Editors' note: This is part of a series examining 50 years of space exploration.

The wealthy men behind today's commercial space industry were just kids when the U.S.-Soviet space race started 50 years ago.

Microsoft co-founder Paul Allen was 4 years old when the Russians launched Sputnik I into geocentric orbit on October 4, 1957, an act that effectively ignited the competition for dominance in suborbit.

Aerospace engineer Burt Rutan was 14 when the United States created the National Aeronautics and Space Administration the following year. Richard Branson, founder of Virgin Megastores, was 10 when Soviet cosmonaut Yuri Gagarin became the first man to orbit the Earth on April 12, 1961, followed by U.S. astronaut Alan Shepard in a suborbital flight less than a month later.

Space Adventures founder Peter Diamandis was just 5 days old when President John F. Kennedy announced that the United States would put a man on the moon within the decade.

The common denominator between these men? They are the pioneers of a new private space race, 35 years after anyone has walked on the moon. The U.S.-Soviet space race surely brought about technologies we now take for granted, ranging from satellite-based navigation to Tang. It also left an indelible mark on a generation that will shape the next 50 years of space exploration. Like the pioneers of the aviation industry, kids who idolized the Wright brothers, the men trying to get private industry into space grew up with names like Shepard and Armstrong as their heroes.

"Right now kids are inspired by the next iPhone, not by exploration or taking risks, and that's going to hurt us."
--Burt Rutan, founder, Scaled Composites

"Why are (we) doing something in space? Because that's what inspired them, that's what inspired me as a youth," said Diamandis, who has founded more than four companies in the space tourism and entertainment businesses, including Space Adventures, which takes private citizens to the International Space Station for between $25 million and $35 million.

The list of millionaires and billionaires inspired by NASA's glory years continues: Neil Armstrong finally walked on the moon for the first time in human history on July 21, 1969, when Amazon.com founder and billionaire Jeff Bezos was 5. Doom video game creator John Carmack was little more than 6 months old when astronaut Shepard played golf on the lunar turf in 1971. And PayPal founder Elon Musk was nearly 18 months old when NASA took its last manned lunar mission in 1972.

Allen, Rutan, Musk, Bezos and Carmack are paving the way for private industry in space from the deep pockets of their own industrial efforts. Made wealthy by taking chances in fields like software, computers, aviation and the Internet, they're taking the risk in space that was once the sole domain of governments. If you ask any of them what drove them into this field, they will most likely tell you it was a boyhood desire to be an astronaut. That, and frustration with government efforts in space today.

Diamandis added: "In the last 40 years, we've never fulfilled the promise that we had seen in Apollo. So, now people are saying, 'I'm going to give up on the government, I'm going to do it myself.'"

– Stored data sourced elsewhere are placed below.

Lemma mm_event_tx_wp m fr ms Q :
  mm_Inv0 m -> mm_send_empty m = false ->
  (forall m' fr', mm_evented EVENT_TX None m m' -> Q tt (mm_at_db m' fr' ms)) ->
  safe (mm_event_tx E p2pmac STATION_ADDR uninit) Q (mm_at_db m fr ms).
Proof using HT Hst.
  intros HI Hflag HQ. pose proof HI as [Hs Ha Hdb Hl].
  pose proof (jointimer_stop_spec E HT _ Hdb) as Hj. apply wp_bind, mm_upd_mrp_wp.
  destruct (mrp_jointimer_stop E (mm_mrp_db m)) as [rc db1]. destruct Hj as (Hj&Hdb1&Hc1&Hlv1&Hv1).
  apply wp_bind, mm_upd_db_wp. cbn [mm_list mm_mrp_db mm_set_mrp snd]. rewrite mm_for_pure.
  apply wp_bind, mm_the_db_wp, wp_bind. set (m1 := mm_set_list _ _).
  assert (HI1 : mm_Inv0 m1).
  { apply (mm_Inv0_fmap _ m); try done; [intros x; apply mm_ok_app|]. apply mm_guarded_app.
    eapply mm_guarded_mono; [|exact Hl]. by rewrite Hlv1. }
  assert (Ht1 : mm_table (mm_list m1) = mm_spec_event p2pmac EVENT_TX None (mm_table (mm_list m))).
  { apply (mm_table_fmap _ (fun _ p => (app_next p2pmac EVENT_TX p, p.2))); [done|]. intros x. apply mm_app_core. }
  apply mm_txpdu_wp; [apply mm_attrs_values, HI1|by cbn; rewrite Hflag|].
  intros z m2 fr' Htr. destruct (mm_Inv0_transmitted _ _ HI1 Htr) as (HI2&Ht2&Hc2&Hj2&Hf2&HP).
  destruct (Z.eqb_spec (mm_tx_count (mm_list m1)) 0) as [Hz|Hz].
  - apply wp_ret, HQ. constructor; [done|by rewrite Ht2|by etrans| |done].
    intros _ _. unfold mm_restless.
    eapply (HP (fun p => anxious p.1 = true -> join_timer_running (mm_mrp_db m2) = true)).
    apply Forall_forall. intros x Hx Hax. exfalso.
    pose proof (proj1 (Forall_forall _ _) (mm_tx_count_zero _ Hz) x Hx) as Hx0. cbn beta in Hx0.
    apply list_elem_of_fmap in Hx as (y&->&_). pose proof (tx_anxious p2pmac (machines y) Hax) as Hx1.
    change (mrp_applicant_state_transition_implies_tx (mm_applicant (mm_app_event p2pmac EVENT_TX y)) = 1) in Hx1. lia.
  - apply mm_upd_mrp_wp. pose proof (jointimer_start_spec E HT _ (mm_inv_armed _ HI2)) as H3.
    destruct (mrp_jointimer_start E (mm_mrp_db m2)) as [rc3 db3]. destruct H3 as (_&Hj3&Hdb3&Hc3&Hlv3&_).
    apply HQ. constructor; [|etrans; [exact Ht2|exact Ht1]|by etrans; [|etrans]|intros _ _; by apply mm_restless_running|done].
    destruct HI2. constructor; try done. eapply mm_guarded_mono; [|done]. cbn. by rewrite Hlv3.
Qed.

Lemma mm_event_periodic_wp m fr ms Q :
  mm_Inv0 m -> (forall m', mm_evented EVENT_PERIODIC None m m' -> Q tt (mm_at_db m' fr ms)) ->
  safe (mm_event_periodic E p2pmac) Q (mm_at_db m fr ms).
Proof using HT.
  intros HI HQ. pose proof HI as [Hs Ha Hdb Hl]. apply wp_bind, mm_the_db_wp.
  assert (Hend : forall db, armed db -> same_config (mm_mrp_db m) db ->
    (lv_timer_running db = lv_timer_running (mm_mrp_db m)) ->
    (mm_list m = [] \/ join_timer_running db = true) ->
    safe (mm_run (fun x db => (mm_app_event p2pmac EVENT_PERIODIC x, db))) Q (mm_at_db (mm_set_mrp db m) fr ms)).
  { intros db Hdb1 Hc1 Hlv1 Hj. apply mm_upd_db_wp. cbn [mm_list mm_mrp_db mm_set_mrp]. rewrite mm_for_pure.
    apply HQ. constructor; try done.
    - apply (mm_Inv0_fmap _ m); try done; [intros x; apply mm_ok_app|]. apply mm_guarded_app.
      eapply mm_guarded_mono; [|exact Hl]. by rewrite Hlv1.
    - apply (mm_table_fmap _ (fun _ p => (app_next p2pmac EVENT_PERIODIC p, p.2))); [done|]. intros x. apply mm_app_core.
    - intros _ _. destruct Hj as [Hj|Hj]; [|by apply mm_restless_running].
      unfold mm_restless. cbn. rewrite Hj. constructor. }
  destruct (mm_list m) as [|x l] eqn:Hlist.
  - apply wp_bind, wp_ret. replace m with (mm_set_mrp (mm_mrp_db m) m) by (by destruct m).
    apply Hend; try done. by left.
  - apply wp_bind, mm_upd_mrp_wp. pose proof (jointimer_start_spec E HT _ Hdb) as Hj.
    destruct (mrp_jointimer_start E (mm_mrp_db m)) as [rc db1]. destruct Hj as (_&Hj&Hdb1&Hc1&Hlv1&_).
    apply Hend; auto.
Qed.

Lemma mm_lvtimer_pure x db : mm_reg_event E EVENT_LVTIMER x db = (mm_reg_attr EVENT_LVTIMER x, db).
Proof using. by rewrite mm_reg_event_machines, lvtimer_registrar. Qed.

Lemma mm_for_lvtimer l db : mm_for (mm_reg_event E EVENT_LVTIMER) l db = (mm_reg_attr EVENT_LVTIMER <$> l, db).
Proof using. induction l as [|x l IH]; cbn [mm_for]; [done|]. by rewrite mm_lvtimer_pure, IH. Qed.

At the 50th anniversary of space exploration, many industry pundits and executives say there's a new era upon us. They describe the 17 years after Sputnik as the first phase of a journey marked by new human and robotic exploration in space, and which culminated in the Skylab and the Apollo missions. The second phase, from 1976 to 2007, was characterized by robotic missions to other planets like Saturn, collecting data about the universe.

"As it turns 50, there's a third era about to begin, one that recaptures the excitement of pioneering human voices that was characterized by the early years," said David Thompson, CEO of Orbital Sciences, which developed the first private launch vehicle, Pegasus.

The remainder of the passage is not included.